De acordo com o estudo, o apoio à SAI foi encontrado como o mais alto na China e o mais baixo no Canadá e nos Estados Unidos, enquanto Alemanha, Suíça e Reino Unido ficaram entre eles. Da mesma forma, o apoio à SAI foi relatado como maior no Sul Global do que no Norte Global. No Norte Global, o apoio foi mais fraco no Japão e na Coreia do Sul do que na Austrália, sugerindo uma divisão Leste‑Oeste.
O governo dos EUA realmente anunciou um Plano de Cinco Anos em 2022 para estudar a Geoengenharia Solar a fim de reduzir temporariamente os efeitos do aquecimento global. Isso é uma indicação clara da crescente proeminência da geoengenharia nas discussões sobre políticas climáticas. E embora a geoengenharia pareça perigosa, ela certamente está nos ajudando a ganhar mais tempo para enfrentar as mudanças climáticas.
Empresas que Trabalham para Combater as Mudanças Climáticas
Agora, vamos dar uma olhada em alguns nomes que estão combatendo as mudanças climáticas usando métodos inovadores.
#1. Climate AI
Esta empresa utiliza aprendizado de máquina, dados climáticos, modelos climáticos e imagens de satélite de campo para obter insights detalhados sobre padrões climáticos futuros, ajudando os agricultores a tomar decisões informadas e construir o futuro da agricultura. A tecnologia de resiliência climática visa tornar as cadeias de suprimentos e as economias globais à prova de clima. A Climate.AI tem trabalhado com empresas de alimentos e agricultura em todo o mundo.
#2. Microsoft
Este gigante da tecnologia se comprometeu a se tornar carbono‑negativo até 2030 e, em mais duas décadas, pretende compensar todas as emissões de gases de efeito estufa que já produziu.

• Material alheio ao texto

Lemma written_dir : dir_ok s V' i'.
Proof using Hd Hk Hlen Hb Hw.
  destruct written_len as [Hsz _]. split.
  - rewrite (wt_same _ _ _ _ _ _ _ Hw). apply Hd.
  - apply Hw.
  - rewrite Hsz, Z.mul_comm. by apply Z.mod_mul.
  - intros x Hx. pose proof (written_byte x Hx) as E. case_decide as Hin.
    + symmetry in E. by apply (Forall_lookup_1 _ _ _ _ Hb) in E.
    + injection E as ->. apply Hd. destruct (dir_size s V i Hd) as [Hs _]. pose proof (wt_size _ _ _ _ _ _ _ Hw) as Hs'.
      rewrite Hlen in Hs'. lia.
Qed.
End written.

Lemma write_pre_frame F s s' V ip i off src V1 i1 fp :
  tframe s s' -> txf F s' V [] -> write_pre F s V ip i off src V1 i1 fp -> write_pre F s' V ip i off src V1 i1 fp.
Proof.
  intros Hf Hx []. pose proof (tframe_fframe _ _ Hf) as Hff. split; try done.
  - by eapply tframe_trans.
  - by rewrite (tframe_inodes _ _ Hf).
  - by eapply fframe_regular.
  - by eapply fframe_free_map.
  - destruct wp_disk as [Hd ?]. split; [|done]. by eapply fframe_on_disk.
Qed.

(** C40. [dirlink] of a name the directory does not have, inside a transaction with room for it, puts the name and the
    inode number in the first unused entry, or after the last, and changes no other entry; the result is a
    directory again, in which the name is found with its inode and every other name is found as before. *)
Theorem dirlink_adds {drv : DiskDriver} dv F s V dp i name inum V1 i1 fp :
  let k := find_unused (dir_entries V i) 0 in
  write_pre F s V dp i (16 * Z.of_nat k) (new_entry name inum) V1 i1 fp ->
  dir_ok s V i -> name_ok name -> 0 < inum < 65536 -> find_name name (dir_entries V i) 0 = None ->
  runs (dirlink dv dp name inum) s (fun r s' => r = 0 /\ exists V' i',
    txf F s' V' [] /\ k_inodes s' = <[dp := i']> (k_inodes s) /\ dir_ok s' V' i' /\
    dir_entries V' i' = put_entry k (new_entry name inum) (dir_entries V i) /\
    forall name', find_name name' (dir_entries V' i') 0 =
      if decide (cstr DIRSIZ name' = cstr DIRSIZ name) then Some (k, inum) else find_name name' (dir_entries V i) 0).
Proof.
  intros k Hpre Hd Hn Hi Hnone. destruct (new_entry_parts name inum Hn Hi) as (Hl & Hin & Hc & Hb).
  pose proof Hpre as [Hx _ Hent _ Hfm _ _ Hmax _ _]. destruct (find_unused_spec (dir_entries V i) 0) as [[_ Hk] _].
  fold k in Hk. rewrite length_dir_entries, Nat.add_0_l in Hk. rewrite Hl in Hmax. unfold dirlink.
  eapply runs_step with (P := fun r s' => r = None /\ txf F s' V [] /\ tframe s s').
  { apply (dirlookup_split dv F s V dp i); [done..|]. intros s1 Hx1 Hf1. rewrite Hnone. by apply runs_ret. }
  intros ? s1 (-> & Hx1 & Hf1). pose proof (write_pre_frame _ _ _ _ _ _ _ _ _ _ _ Hf1 Hx1 Hpre) as Hpre1.
  eapply runs_geti; [apply Hpre1|].
  eapply runs_step; [apply (dirlink_loop_spec dv F V dp i (dir_fuel (i_size i)) s1 0); [done|apply Hpre1| |apply Hpre1|lia|]|].
  { eapply dir_ok_frame; [by apply tframe_fframe|done]. }
  { rewrite Nat.sub_0_r. by apply (dir_fuel_enough s V). }
  intros ? s2 (-> & Hx2 & Hf2). rewrite drop_0. fold k. rewrite make_dirent_eq by done. apply runs_bind, runs_ret.
  pose proof (write_pre_frame _ _ _ _ _ _ _ _ _ _ _ Hf2 Hx2 Hpre1) as Hpre2.
  rewrite u32_small by (unfold MAXFILE, NDIRECT, NINDIRECT, BSIZE in Hmax; lia).
  change sizeof_dirent with (Z.of_nat 16). rewrite <- Hl at 1.
  eapply runs_step; [by eapply writei_txf|]. intros ? s3 (-> & V' & i' & Hx3 & Hf3 & Hi3 & Hpost). rewrite Hl, Z.eqb_refl. cbn [negb].
  apply runs_ret. split; [done|]. exists V', i'. destruct Hpost as [Hwr _ _ _ _ _].
  assert (tframe s s2) as Hf02 by (etrans; [exact Hf1|exact Hf2]). assert (dir_ok s2 V i) as Hd2 by (eapply dir_ok_frame; [by apply tframe_fframe|done]).
  pose proof (written_entries s2 V V' i i' k _ Hd2 Hk Hl Hwr) as He. rewrite He. split_and!; [done| | |done|].
  - by rewrite Hi3, (tframe_inodes _ _ Hf2), (tframe_inodes _ _ Hf1).
  - eapply dir_ok_frame; [done|]. by apply (written_dir s2 V V' i i' k (new_entry name inum)).
  - intros name'. assert (in_use (new_entry name inum) = true) as Hu.
    { unfold in_use. rewrite Hin. apply negb_true_iff, Z.eqb_neq. lia. }
    etrans; [by apply (find_put name)|]. by rewrite Hin.
Qed.

(** The root directory of the demonstration file system: [.], [..] and [a]; linking [b]. *)
Definition demo_d : kstate := set_inodes (demo_dir_inode :: replicate 49 zero_inode) demo_tx.

Lemma demo_d_txf F : (size F <= 7)%nat -> txf F demo_d demo_V [].
Proof. intros HF. by apply txf_set_inodes, demo_txf. Qed.

Lemma demo_d_frame : fframe demo_i demo_d.
Proof. apply (fframe_set_inodes (demo_dir_inode :: replicate 49 zero_inode) demo_i). Qed.

Lemma demo_d_dir : dir_ok demo_d demo_V demo_dir_inode.
Proof.
  assert (forall x, 0 <= x < 48 -> baddr demo_V demo_dir_inode (x / BSIZE) = 5) as Hb.
  { intros x Hx. unfold BSIZE. rewrite Z.div_small by lia. unfold baddr. by rewrite (one_block_slot _ _ 5). }
  split; [done| |done|].
  - eapply fframe_regular; [apply demo_d_frame|].
    split; [done| |unfold MAXFILE, NDIRECT, NINDIRECT, BSIZE; simpl; lia|].
    + apply (one_block_file _ _ _ 5); [done..|]. apply demo_own. lia.
    + intros x Hx. by rewrite Hb.
  - intros x Hx. unfold fbyte. rewrite Hb by done. change (demo_V 5) with demo_dir.
    assert (Forall is_byte demo_dir) as Hf by (apply (bool_decide_unpack _); by vm_compute).
    unfold byte_at. destruct (demo_dir !! _) as [c|] eqn:E; [|done]. by eapply Forall_lookup_1.
Qed.

Definition demo_name : list Z := [98; 0].
Definition demo_link : option (((Z -> list Z) * inode * Z) * list Z) :=
  r_write (copy_fuel 16) demo_V demo_dir_inode (new_entry demo_name 2) 48.
Definition link_F : gset Z := {[2; 5]}.

Lemma demo_name_ok name : Forall is_byte name -> 0 ∈ name -> name_ok name.
Proof. intros Hb Hn. split; [done|]. by right. Qed.

Lemma demo_entries : dir_entries demo_V demo_dir_inode = map (fun '(n, l) => new_entry l n) [(1, [46; 0]); (1, [46; 46; 0]); (2, [97; 0])].
Proof. vm_compute. reflexivity. Qed.

Lemma demo_link_run : exists V1 i1, demo_link = Some ((V1, i1, 64), [5]).
Proof.
  assert ((fun r => (r.1.2, r.2)) <$> demo_link = Some (64, [5])) as E by (vm_compute; reflexivity).
  destruct demo_link as [[[[V1 i1] o] fp]|]; [|done]. simpl in E. injection E as -> ->. by exists V1, i1.
Qed.

Lemma demo_link_pre V1 i1 :
  demo_link = Some ((V1, i1, 64), [5]) ->
  write_pre link_F demo_d demo_V 0 demo_dir_inode 48 (new_entry demo_name 2) V1 i1 [5].
Proof.
  intros Hrun. split; [| | | | | | | |exact Hrun|]; clear Hrun.
  - apply demo_d_txf. vm_compute. lia.
  - exact demo_trans.
  - reflexivity.
  - apply demo_d_dir.
  - eapply fframe_free_map; [apply demo_d_frame|apply demo_i_free_map].
  - split; [|rewrite demo_sb_of; simpl; lia]. split_and!; [reflexivity|simpl; lia|].
    unfold home. change (l_start (k_log demo_d)) with 20. change (iblock (i_inum demo_dir_inode)) with 2. lia.
  - change (i_size demo_dir_inode) with 48. lia.
  - change (length (new_entry demo_name 2)) with 16%nat. unfold MAXFILE, NDIRECT, NINDIRECT, BSIZE. lia.
  - change (iblock (i_inum demo_dir_inode)) with 2. unfold link_F. intros x.
    rewrite !elem_of_cons, elem_of_nil, !elem_of_union, !elem_of_singleton. lia.
Qed.

Lemma dirlink_adds_witness :
  runs (dirlink (drv := memide) no_dev 0 demo_name 2) demo_d (fun r s' => r = 0 /\ exists V' i',
    k_inodes s' !! 0%nat = Some i' /\ find_name demo_name (dir_entries V' i') 0 = Some (3%nat, 2)).
Proof.
  destruct demo_link_run as (V1 & i1 & Hrun). eapply runs_mono.
  - apply (dirlink_adds (drv := memide) no_dev link_F demo_d demo_V 0 demo_dir_inode demo_name 2 V1 i1 [5]).
    + rewrite demo_entries. exact (demo_link_pre V1 i1 Hrun).
    + exact demo_d_dir.
    + apply demo_name_ok; [by apply (bool_decide_unpack _)|]. by right; left.
    + lia.
    + rewrite demo_entries. reflexivity.
  - intros r s' (-> & V' & i' & _ & Hi & _ & _ & Hfind). split; [done|]. exists V', i'. rewrite Hi, Hfind, demo_entries.
    split; [reflexivity|]. by rewrite decide_True.
Defined.

Lemma dirlookup_finds_witness :
  runs (dirlookup (drv := memide) no_dev 0 [97; 0]) demo_d (fun r s' => r = Some (1%nat, 32)).
Proof.
  pose proof (dirlookup_finds (drv := memide) no_dev ∅ demo_d demo_V 0 demo_dir_inode [97; 0]) as H.
  rewrite demo_entries in H. cbv zeta in H. eapply runs_mono.
  - apply H; clear H.
    + apply demo_d_txf. vm_compute. lia.
    + reflexivity.
    + exact demo_d_dir.
    + eapply fframe_free_map; [apply demo_d_frame|apply demo_i_free_map].
    + apply demo_name_ok; [by apply (bool_decide_unpack _)|]. by right; left.
    + apply not_elem_of_nil.
    + reflexivity.
  - intros r s' (-> & _). reflexivity.
Defined.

Em 2017, a Microsoft (MSFT ) lançou o AI for Earth para desenvolver soluções inovadoras que gerenciem os sistemas naturais da Terra. Atualmente, apoia mais de 950 projetos e implementou mais de 20 soluções em todo o mundo.
MSFT Gráfico de preços
A empresa tem um valor de mercado de US$ 3 trilhões, com suas ações (MSFT) cotando a US$ 406,60, alta de 7,83 % no ano. A empresa registrou uma receita (TTM) de US$ 227,58 bi e tem um EPS (TTM) de 11,06 e P/E (TTM) de 36,67. Paga um dividend yield de 0,74 %.
Palavra Final
A geoengenharia tem muitos benefícios em termos de mitigação climática, redução de temperatura, produtividade agrícola e preservação da biodiversidade. E pesquisas mostram que ela pode finalmente nos ajudar a mitigar os efeitos das mudanças climáticas e salvar o planeta.
No entanto, não está isenta de riscos, e dado seus efeitos de amplo alcance, esse campo ainda incipiente precisa ser explorado extensivamente. Com mais pesquisas, investimento suficiente e supervisão, essas soluções inovadoras podem se tornar uma parte vital do esforço de mitigação global controlada nos próximos anos.